The discovery of complexity
Networks are an essential ingredient in any complex adaptive system. In biology, molecules interact in cells, cells interact in organisms, organisms interact in ecosystems. As Eric D. Beinhocker points out in one of my favourite books, ‘The Origin of Wealth’:
“The economic world likewise depends on networks. The earth is girdled by roads, sewers, water systems, electrical grids, railroad tracks, gas lines, radio waves, television signals and fiber-optic cables. These provide the highways and byways of the matter, energy and information flowing through the open system of the economy. The economy also contains massively complex virtual networks: people interact in companies, companies interact in markets and markets interact in the global economy. Just as in biology, the networks of the economic world are arranged in hierarchies of networks within networks.”

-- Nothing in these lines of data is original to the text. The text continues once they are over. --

(* ===== verification/Routes.v ===== *)
(** * Routes and middleware ([internal/server/routes.go], [middleware.go])

    The table of routes the server registers, and what happens to a request on its way to a
    handler: the request identifier, the access log, the recovery of panics and the guard of the
    metrics endpoints.

    gin is an interface: how the router finds the route of a request, in terms of the patterns that
    were registered.  The handlers are an argument: what they make of the response and whether they
    panic; most of them are modelled in files of their own. *)

From S2P Require Import Prelude GoBase Errors Catalog Chat OpenAI Server Logs.
From Stdlib Require Import Ascii.
Local Open Scope Z_scope.

(** ** Patterns *)

(** A segment of a pattern: a text, or a parameter with its name. *)
Inductive Segment : Type := Lit (s : string) | Par (name : string).

Definition segment (s : string) : Segment := match s with String ":"%char name => Par name | _ => Lit s end.
Definition segments (pattern : string) : list Segment := map segment (split_byte "/"%char pattern).

(** The parameters a path gives the pattern it matches; a parameter is never empty. *)
Fixpoint match_segments (ps : list Segment) (path : list string) : option (list (string * string)) :=
  match ps, path with
  | [], [] => Some []
  | Lit a :: ps, b :: path => if String.eqb a b then match_segments ps path else None
  | Par x :: ps, b :: path => if is_empty b then None else (fun l => (x, b) :: l) <$> match_segments ps path
  | _, _ => None
  end.
Definition match_path (pattern path : string) : option (list (string * string)) :=
  match_segments (segments pattern) (split_byte "/"%char path).

Definition is_par (s : Segment) : bool := match s with Par _ => true | Lit _ => false end.
(** A pattern without parameters. *)
Definition static (pattern : string) : bool := negb (existsb is_par (segments pattern)).

(** Two patterns of one method that cannot be registered together: they are the same, or name the
    parameter at one place differently. *)
Fixpoint clash (ps qs : list Segment) : bool :=
  match ps, qs with
  | [], [] => true
  | Lit a :: ps, Lit b :: qs => if String.eqb a b then clash ps qs else false
  | Par x :: ps, Par y :: qs => if String.eqb x y then clash ps qs else true
  | _, _ => false
  end.

(** ** Routes *)

(** The handlers of the administration and of the probes. *)
Inductive Handler : Type :=
| handleHealth | handleReady | handleInfo | handleStats | handleModelCatalog
| listBudgets | createBudget | getBudget | updateBudget | deleteBudget
| listVirtualKeys | createVirtualKey | getVirtualKey | updateVirtualKeyRouting | rotateVirtualKey | setVirtualKeyStatus | revokeVirtualKey
| listProviders | getProvider | getProviderSettings | updateProvider
| listCredentials | createCredential | updateCredential | deleteCredential
| listModels | listModelCatalog
| listCustomPricing | createCustomPricing | updateCustomPricing | deleteCustomPricing
| getMetricsStats | listMetricsRequests | getMetricsRequestSummary | getMetricsRequest | getMetricsRequestPayload
| getMetricsTopVirtualKeys | getMetricsBudgetSpend.

Inductive Endpoint : Type := Sdk (desc : RouteDescriptor) | Own (h : Handler).

(** [guarded]: the group's [requireMetrics] runs first. *)
Record Route : Type := mkRoute { r_method : string; r_pattern : string; guarded : bool; endpoint : Endpoint }.

Record RouterGroup : Type := mkRouterGroup { basePath : string; g_guarded : bool }.

(** [group.Group(path, ..)] and [group.Handle(method, path, ..)]: the paths of the table have no
    empty or dotted segments, so joining them is appending. *)
Definition Group (path : string) (guard : bool) (g : RouterGroup) : RouterGroup :=
  mkRouterGroup (g.(basePath) ++ path) (g.(g_guarded) || guard).
Definition Handle (g : RouterGroup) (method path : string) (e : Endpoint) : Route :=
  mkRoute method (g.(basePath) ++ path) g.(g_guarded) e.
Definition GET (g : RouterGroup) (path : string) (h : Handler) : Route := Handle g "GET" path (Own h).
Definition POST (g : RouterGroup) (path : string) (h : Handler) : Route := Handle g "POST" path (Own h).
Definition PUT (g : RouterGroup) (path : string) (h : Handler) : Route := Handle g "PUT" path (Own h).
Definition DELETE (g : RouterGroup) (path : string) (h : Handler) : Route := Handle g "DELETE" path (Own h).

Definition root : RouterGroup := mkRouterGroup "" false.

BUT… traditional economics glossed over networks because they didn’t fit neatly into the equilibrium paradigm, whereby the economy was likened to an equilibrium system, i.e. behaving like a ball dropped into a bowl, rolling around until finally settling in a predictable place, until something external disrupts it. More recently the perfect sums have been ditched in favour of the idea that the economy is a complex adaptive system, i.e. a system of dynamically interacting parts in which micro-level interactions lead to the emergence of macro-level behaviour patterns. A single ant or water molecule is boring on its own, but naturally becomes an army or whirlpool as a byproduct of complex interactions. People are the same – the internet is the same. If a system reaches a state of equilibrium, it’s essentially dead.
Physics has likewise evolved to embrace complexity in favour of neat maths that doesn’t fit reality. The second law of thermodynamics states that entropy, a measure of disorder or randomness in a system, is always increasing. The universe as a whole is drifting from a state of order to disorder.

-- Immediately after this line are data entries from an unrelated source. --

(* ===== verification/Opening.v ===== *)
(** * Opening the databases ([internal/dbstore/store.go], [seed.go], [dbsource.go], [provider.go],
    [internal/metrics-engine/duckdb.go])

    The store of the gateway: its file, the pragmas of its connection, the tables, the rows every
    provider has from the first boot on, and its source, which the process opens once.  The metrics
    store: the connector, the migrations and the connection that writes.

    [database/sql] keeps the connections; the drivers and gorm are arguments: how their calls end. *)

From S2P Require Import Prelude GoBase Catalog Credential StoreCatalog Gorm Migrations Config ConfigFile.
From stdpp Require Import sorting.
Local Open Scope Z_scope.

(** ** The pool of connections ([database/sql])

    A pool of one connection: when it was made and the pragmas that were executed on it.  A
    connection older than [maxLifetime] is closed before it is used again, and a new one is made; a
    pragma of SQLite belongs to the connection it was executed on ([journal_mode] apart, which is
    kept in the file). *)

Record Pool : Type := mkPool {
  idle : option (Z * list string);
  MaxOpenConns : Z;
  MaxIdleConns : Z;
  ConnMaxLifetime : Z;
  pool_closed : bool
}.
#[export] Instance Pool_eta : Eta Pool := fun p =>
  mkPool (idle p) (MaxOpenConns p) (MaxIdleConns p) (ConnMaxLifetime p) (pool_closed p).
Definition OpenPool : Pool := mkPool None 0 2 0 false.

Definition expired (p : Pool) (now created : Z) : bool := (0 <? p.(ConnMaxLifetime)) && (created + p.(ConnMaxLifetime) <? now).

(** The connection a statement at [now] runs on. *)
Definition connection (p : Pool) (now : Z) : Z * list string :=
  match p.(idle) with
  | Some (created, set) => if expired p now created then (now, []) else (created, set)
  | None => (now, [])
  end.

(** [sqlDB.Exec] of a pragma that the driver accepts. *)
Definition Exec (now : Z) (pragma : string) (p : Pool) : Pool :=
  let '(created, set) := connection p now in p <| idle := Some (created, (set ++ [pragma])%list) |>.
(** * attendance_monitor: the model layer of [control/models.py]

    A shallow embedding of [CustomUserManager], [AccessToken] and [Course]
    together with the properties their specification states.

    Conventions.
    - A [datetime] is an integer count of microseconds on the UTC time line
      and [timedelta(seconds=n)] is [n * 1_000_000] of them; the calendar
      range of Python's [datetime] is not modelled.
    - A Python [int] is a [Z]; [None] is the [None] of an [option].
    - Python's truth test ([not x], [x or y]) is written out: [None], [0] and
      the empty string are false.
    - Methods run in a small state-and-exception monad over [World], which
      holds what the code reads and writes outside its own arguments: the
      clock, the operating system's entropy and the database tables.
    - The relational store is assumed to accept every row it is given;
      constraint violations raised by the database are outside this layer. *)

From Stdlib Require Import ZArith NArith List String Ascii Bool Lia.
From Stdlib.Strings Require Import Byte.
From Stdlib Require Import DecimalString.
From Stdlib Require DecimalPos DecimalZ.
From stdpp Require Import base option gmap strings.

Local Open Scope string_scope.
Local Open Scope Z_scope.

(** ** Python values and exceptions *)

(** The values that travel through [**extra_fields] and live in a model
    instance's attribute dictionary. *)
Inductive pyval : Type :=
| VNone
| VBool (b : bool)
| VInt (n : Z)
| VStr (s : string)
| VDateTime (t : Z).

Inductive exn : Type :=
| ValueError (msg : string)
| TypeError (msg : string).

Inductive outcome (A : Type) : Type :=
| Return (a : A)
| Raise (e : exn).
Arguments Return {A} a.
Arguments Raise {A} e.

(** [x is True]: identity with the singleton [True]; [1] is not [True]. *)
Definition is_True (v : option pyval) : bool :=
  match v with
  | Some (VBool true) => true
  | _ => false
  end.

(** [not s] for a [str]. *)
Definition not_str (s : string) : bool :=
  match s with
  | EmptyString => true
  | String _ _ => false
  end.

(** [not n] for an attribute holding [None] or an [int]. *)
Definition not_int (n : option Z) : bool :=
  match n with
  | None => true
  | Some k => k =? 0
  end.

(** [a or b] where [a] is [None] or an [int] and [b] an [int]. *)
Definition int_or (a : option Z) (b : Z) : Z :=
  match a with
  | None => b
  | Some k => if k =? 0 then b else k
  end.

(** [str(n)] for [None] or an [int]. *)
Definition str_int (n : option Z) : string :=
  match n with
  | None => "None"
  | Some k => NilZero.string_of_int (Z.to_int k)
  end.

(** ** Time *)

Definition datetime := Z.
Definition timedelta (seconds : Z) : Z := seconds * 1000000.

(** ** secrets.token_urlsafe *)

Module secrets.

(** The alphabet of [base64.urlsafe_b64encode]. *)
Definition alphabet : list ascii :=
  list_ascii_of_string
    "ABCDEFGHIJKLMNOPQRSTUVWXYZabcdefghijklmnopqrstuvwxyz0123456789-_".

Definition sextet (n : N) : ascii :=
  nth (N.to_nat n) alphabet "A"%char.

(** Base64 of a byte string with the trailing [=] padding stripped. *)
Fixpoint b64 (bs : list N) : list ascii :=
  match bs with
  | [] => []
  | [a] =>
      [sextet (N.shiftr a 2); sextet (N.shiftl (N.land a 3) 4)]
  | [a; b] =>
      [sextet (N.shiftr a 2);
       sextet (N.lor (N.shiftl (N.land a 3) 4) (N.shiftr b 4));
       sextet (N.shiftl (N.land b 15) 2)]
  | a :: b :: c :: rest =>
      sextet (N.shiftr a 2)
      :: sextet (N.lor (N.shiftl (N.land a 3) 4) (N.shiftr b 4))
      :: sextet (N.lor (N.shiftl (N.land b 15) 2) (N.shiftr c 6))
      :: sextet (N.land c 63)
      :: b64 rest
  end.

(** The characters RFC 3986 leaves unreserved that base64url uses. *)
Definition url_safe (c : ascii) : bool :=
  let n := N_of_ascii c in
  ((65 <=? n) && (n <=? 90) || (97 <=? n) && (n <=? 122)
   || (48 <=? n) && (n <=? 57) || (n =? 45) || (n =? 95))%N.

(** [nbytes] bytes read from the entropy source at position [pos]. *)
Definition token_bytes (entropy : nat -> byte) (pos nbytes : nat) : list N :=
  map (fun i => Byte.to_N (entropy i)) (seq pos nbytes).

Definition token_urlsafe_at (entropy : nat -> byte) (pos nbytes : nat) : string :=
  string_of_list_ascii (b64 (token_bytes entropy pos nbytes)).

End secrets.

(** ** Model instances *)

Module AccessToken.
(** One [AccessToken] instance: its primary key ([None] until the first
    insert) and the three declared fields.  [created] has no default, so a
    fresh instance holds [None] there. *)
Record t : Type := mk {
  id : option Z;
  token : string;
  created : option datetime;
  valid_time : Z
}.

(** [AccessToken()]: the field defaults. *)
Definition new : t :=
  {| id := None; token := ""; created := None; valid_time := 90 |}.

Definition with_id (k : Z) (a : t) : t :=
  {| id := Some k; token := token a; created := created a;
     valid_time := valid_time a |}.
End AccessToken.

Module Course.
(** The part of a [Course] instance its URL helpers read: the primary key
    and the column behind the nullable one-to-one [access_token]. *)
Record t : Type := mk {
  id : option Z;
  name : string;
  access_token_id : option Z
}.
End Course.

(** A [User] instance is its attribute dictionary. *)
Abbreviation User := (gmap string pyval).

Definition User_id (u : User) : option Z :=
  match u !! "id" with
  | Some (VInt k) => Some k
  | _ => None
  end.

(** ** The world outside the arguments *)

(** A table with an integer primary key handed out by the database. *)
Record table (R : Type) : Type := mk_table {
  rows : gmap Z R;
  next_pk : Z
}.
Arguments mk_table {R} rows next_pk.
Arguments rows {R} t.
Arguments next_pk {R} t.

Record World : Type := mk_world {
  clock : datetime;
  entropy : nat -> byte;
  cursor : nat;
  access_tokens : table AccessToken.t;
  users : table User
}.

(** ** The monad of model methods *)

Definition M (A : Type) : Type := World -> outcome A * World.

Definition ret {A} (a : A) : M A := fun w => (Return a, w).

Definition raise {A} (e : exn) : M A := fun w => (Raise e, w).

Definition bind {A B} (m : M A) (k : A -> M B) : M B :=
  fun w =>
    match m w with
    | (Return a, w') => k a w'
    | (Raise e, w') => (Raise e, w')
    end.

Notation "x <- m ;; k" := (bind m (fun x => k))
  (at level 100, m at next level, right associativity).

(** [django.utils.timezone.now()] reads the clock. *)
Definition now : M datetime := fun w => (Return (clock w), w).

(** [secrets.token_urlsafe(nbytes)] consumes [nbytes] bytes of entropy. *)
Definition token_urlsafe (nbytes : nat) : M string :=
  fun w =>
    (Return (secrets.token_urlsafe_at (entropy w) (cursor w) nbytes),
     {| clock := clock w; entropy := entropy w;
        cursor := (cursor w + nbytes)%nat;
        access_tokens := access_tokens w; users := users w |}).

(** [django.db.models.Model.save] on one table: an instance without a
    primary key is inserted under the next key the database hands out and
    learns that key; an instance with one replaces, or creates, the row
    under its key. *)
Definition Model_save {R} (get_id : R -> option Z) (set_id : Z -> R -> R)
    (r : R) (t : table R) : R * table R :=
  match get_id r with
  | None =>
      let r' := set_id (next_pk t) r in
      (r', {| rows := <[next_pk t := r']> (rows t);
              next_pk := next_pk t + 1 |})
  | Some k =>
      (r, {| rows := <[k := r]> (rows t);
             next_pk := Z.max (next_pk t) (k + 1) |})
  end.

Our brains are made to deal with complexity, but we don’t make decisions by logically churning through every available piece of information. Instead we satisfice, taking the information we have and doing the best we can. Cognitive science has grown to recognise that we’re much better at inductive than deductive reasoning. We spot patterns and weave stories around metaphors and analogies.

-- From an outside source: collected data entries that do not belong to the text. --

(** A decimal constant [n / d], as the compiler rounds it. For [0 <= n < 2^53]
    and [0 < d < 2^53] the one division rounds the exact quotient. *)
Definition of_frac (n d : Z) : f64 := fdiv (of_int n) (of_int d).

(** The float64 nearest to [n / d] for [0 <= n] and [0 < d] of any size: the
    quotient is taken to at least 64 bits and its last bit is set when
    something was cut, which leaves one correct rounding. *)
Definition of_ratio (n d : Z) : f64 :=
  if n =? 0 then S754_zero false
  else let k := Z.max 0 (65 + Z.log2 d - Z.log2 n) in
       let a := Z.shiftl n k in
       binary_normalize f64_prec f64_emax (2 * (a / d) + (if a mod d =? 0 then 0 else 1)) (- k - 1) false.

Definition f0 : f64 := S754_zero false.

(** [int(x)]: truncation towards zero. Go leaves a result out of range to the
    implementation; amd64 gives the most negative integer. *)
Definition to_int (x : f64) : Z :=
  match x with
  | S754_finite s m e =>
      let a := if e <? 0 then Z.shiftr (Z.pos m) (- e) else Z.shiftl (Z.pos m) e in
      let z := if s then - a else a in
      if (min64 <=? z) && (z <=? max64) then z else min64
  | S754_zero _ => 0
  | _ => min64
  end.

Definition is_nan (x : f64) : bool := match x with S754_nan => true | _ => false end.
Definition f_sign (x : f64) : bool :=
  match x with S754_zero s | S754_infinity s | S754_finite s _ _ => s | S754_nan => false end.

(** [math.Max] and [math.Min], with Go's special cases in Go's order. *)
Definition fmax (x y : f64) : f64 :=
  match x, y with
  | S754_infinity false, _ | _, S754_infinity false => S754_infinity false
  | S754_nan, _ | _, S754_nan => S754_nan
  | S754_zero sx, S754_zero _ => if sx then y else x
  | _, _ => if fgt x y then x else y
  end.

Definition fmin (x y : f64) : f64 :=
  match x, y with
  | S754_infinity true, _ | _, S754_infinity true => S754_infinity true
  | S754_nan, _ | _, S754_nan => S754_nan
  | S754_zero sx, S754_zero _ => if sx then x else y
  | _, _ => if flt x y then x else y
  end.

(** [math.Sqrt]. *)
Definition fsqrt (x : f64) : f64 := SFsqrt f64_prec f64_emax x.

(** [Duration.Seconds()]: the whole seconds and the fraction are converted
    apart. *)
Definition Seconds (d : Z) : f64 :=
  fadd (of_int (Z.quot d Second)) (fdiv (of_int (Z.rem d Second)) (of_int Second)).

(** [math.Round]: half away from zero. *)
Definition fround (x : f64) : f64 :=
  match x with
  | S754_finite s m e =>
      if e <? 0 then
        let a := Z.shiftr (2 * Z.pos m + Z.shiftl 1 (- e)) (- e + 1) in
        match a with
        | 0 => S754_zero s
        | _ => if s then SFopp (of_int a) else of_int a
        end
      else x
  | _ => x
  end.

(** ** The order

    [fle] and [flt] are total on numbers and false on NaN. *)

Lemma fgt_flt x y : fgt x y = flt y x.
Proof. done. Qed.

Lemma fge_fle x y : fge x y = fle y x.
Proof. done. Qed.

Lemma SFcompare_antisym x y :
  SFcompare y x = option_map CompOpp (SFcompare x y).
Proof.
  destruct x as [[]|[]| |[] m e], y as [[]|[]| |[] m' e']; try done; simpl;
    rewrite (Z.compare_antisym e e'); destruct (e ?= e')%Z eqn:E; simpl; try done;
    change (Pos.compare_cont Eq m' m) with (m' ?= m)%positive;
    change (Pos.compare_cont Eq m m') with (m ?= m')%positive;
    rewrite (Pos.compare_antisym m m'); by destruct (m ?= m')%positive.
Qed.

Lemma flt_not_fle x y : flt x y = true -> fle y x = false.
Proof.
  unfold flt, fle, SFltb, SFleb. rewrite (SFcompare_antisym x y).
  by destruct (SFcompare x y) as [[]|].
Qed.

Lemma fle_not_flt x y : fle x y = true -> flt y x = false.
Proof.
  unfold flt, fle, SFltb, SFleb. rewrite (SFcompare_antisym x y).
  by destruct (SFcompare x y) as [[]|].
Qed.

Lemma flt_fle x y : flt x y = true -> fle x y = true.
Proof. unfold flt, fle, SFltb, SFleb. by destruct (SFcompare x y) as [[]|]. Qed.

Lemma SFcompare_refl x : is_nan x = false -> SFcompare x x = Some Eq.
Proof.
  destruct x as [[]|[]| |[] m e]; try done; simpl; rewrite Z.compare_refl;
    change (Pos.compare_cont Eq m m) with (m ?= m)%positive; by rewrite Pos.compare_refl.
Qed.

Lemma fle_refl x : is_nan x = false -> fle x x = true.
Proof. intros H. unfold fle, SFleb. by rewrite SFcompare_refl. Qed.

(** Numbers are totally ordered. *)
Lemma fle_total x y : is_nan x = false -> is_nan y = false -> flt x y = false -> fle y x = true.
Proof.
  unfold flt, fle, SFltb, SFleb. rewrite (SFcompare_antisym x y).
  destruct x as [[]|[]| |[] m e], y as [[]|[]| |[] m' e']; try done; simpl;
    destruct (e ?= e')%Z; simpl; try done; by destruct (Pos.compare_cont Eq m m').
Qed.

(** The order on finite numbers of the same sign is lexicographic on exponent
    and mantissa; the constants below are compared by it. *)
Lemma fmin_le_l x y : is_nan x = false -> is_nan y = false -> fle (fmin x y) x = true.
Proof.
  intros Hx Hy. assert (fle x x = true) as Hr by by apply fle_refl.
  destruct (flt x y) eqn:E; [|apply fle_total in E; [|done..]];
    destruct x as [[]|[]| |sx m e], y as [[]|[]| |sy m' e']; try done; simpl; unfold fmin;
    rewrite ?E; try done; destruct (flt _ _); done.
Qed.

Lemma is_nan_fmin x y : is_nan x = false -> is_nan y = false -> is_nan (fmin x y) = false.
Proof.
  destruct x as [[]|[]| |sx m e], y as [[]|[]| |sy m' e']; try done; simpl; intros _ _;
    unfold fmin; by destruct (flt _ _).
Qed.

(** ** Integers are exact

    Every integer below 2^53 in absolute value has one canonical
    representation, and addition, subtraction and comparison of such floats
    are those of the integers: the scores of the engine, whole numbers, are
    accumulated without rounding. *)

Definition exact_int (z : Z) : Prop := - 2 ^ 53 < z < 2 ^ 53.

Lemma digits2_log2 p : Z.pos (digits2_pos p) = Z.log2 (Z.pos p) + 1.
Proof.
  induction p as [p IH|p IH|]; simpl digits2_pos; [..|done].
  - rewrite Pos2Z.inj_succ, IH, (Pos2Z.inj_xI p), Z.log2_succ_double by lia. lia.
  - rewrite Pos2Z.inj_succ, IH, (Pos2Z.inj_xO p), Z.log2_double by lia. lia.
Qed.

Lemma shift_pos_mul d m : Z.pos (Pos.iter xO m d) = Z.pos m * 2 ^ Z.pos d.
Proof.
  revert m. induction d as [|d IH] using Pos.peano_ind; intros m; [simpl; lia|].
  rewrite Pos.iter_succ, Pos2Z.inj_xO, IH, Pos2Z.inj_succ, Z.pow_succ_r by lia. lia.
Qed.

Lemma shr_1_double m : 0 <= m ->
  shr_1 (Build_shr_record (m * 2) false false) = Build_shr_record m false false.
Proof. rewrite Z.mul_comm. by destruct m. Qed.

Lemma shr_exact n m : 0 <= m ->
  iter_pos shr_1 n (Build_shr_record (m * 2 ^ Z.pos n) false false) = Build_shr_record m false false.
Proof.
  revert m. induction n as [n IH|n IH|]; intros m Hm.
  - cbn [iter_pos]. rewrite (Pos2Z.inj_xI n), Z.pow_add_r, Z.pow_1_r, Z.mul_assoc, shr_1_double by lia.
    replace (2 * Z.pos n) with (Z.pos n + Z.pos n) by lia.
    rewrite Z.pow_add_r, Z.mul_assoc, !IH by lia. done.
  - cbn [iter_pos]. rewrite (Pos2Z.inj_xO n). replace (2 * Z.pos n) with (Z.pos n + Z.pos n) by lia.
    rewrite Z.pow_add_r, Z.mul_assoc, !IH by lia. done.
  - apply shr_1_double. done.
Qed.

(** The canonical float of sign [s] and magnitude [v < 2^53]. *)
Definition canon (s : bool) (v : positive) : f64 :=
  let d := Z.log2 (Z.pos v) + 1 in
  S754_finite s (Z.to_pos (Z.pos v * 2 ^ (53 - d))) (d - 53).

Lemma round_canonical s m e :
  Z.log2 (Z.pos m) = 52 -> -1074 <= e <= 971 ->
  binary_round_aux f64_prec f64_emax s (Z.pos m) e loc_Exact = S754_finite s m e.
Proof.
  intros Hm He. assert (fexp f64_prec f64_emax (Z.pos (digits2_pos m) + e) - e = 0) as H0.
  { rewrite digits2_log2, Hm. unfold fexp, emin, f64_prec, f64_emax. lia. }
  unfold binary_round_aux, shr_fexp, shr_record_of_loc, shr. cbn [Zdigits2].
  rewrite H0. cbn [shr_m loc_of_shr_record round_nearest_even Zdigits2].
  rewrite H0. cbn [shr_m]. by rewrite (proj2 (Z.leb_le e _)) by (unfold f64_prec, f64_emax; lia).
Qed.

Computers are the opposite, helping make up for our deductive shortfalls. It’s interesting that the rise of agile development follows the same pattern as new knowledge in physics, biology, economics and other advanced fields of discovery; as does the creation of new business models that embrace our inherent sociability and the complexity of networks. We’re no longer seeking the perfect, no longer adopting unrealistic assumptions to make the maths work out in the equilibrium framework we’ve been convinced explains everything for so long.
We know the energy inherent in what we’re doing renders equilibrium not only irrelevant, but impossible.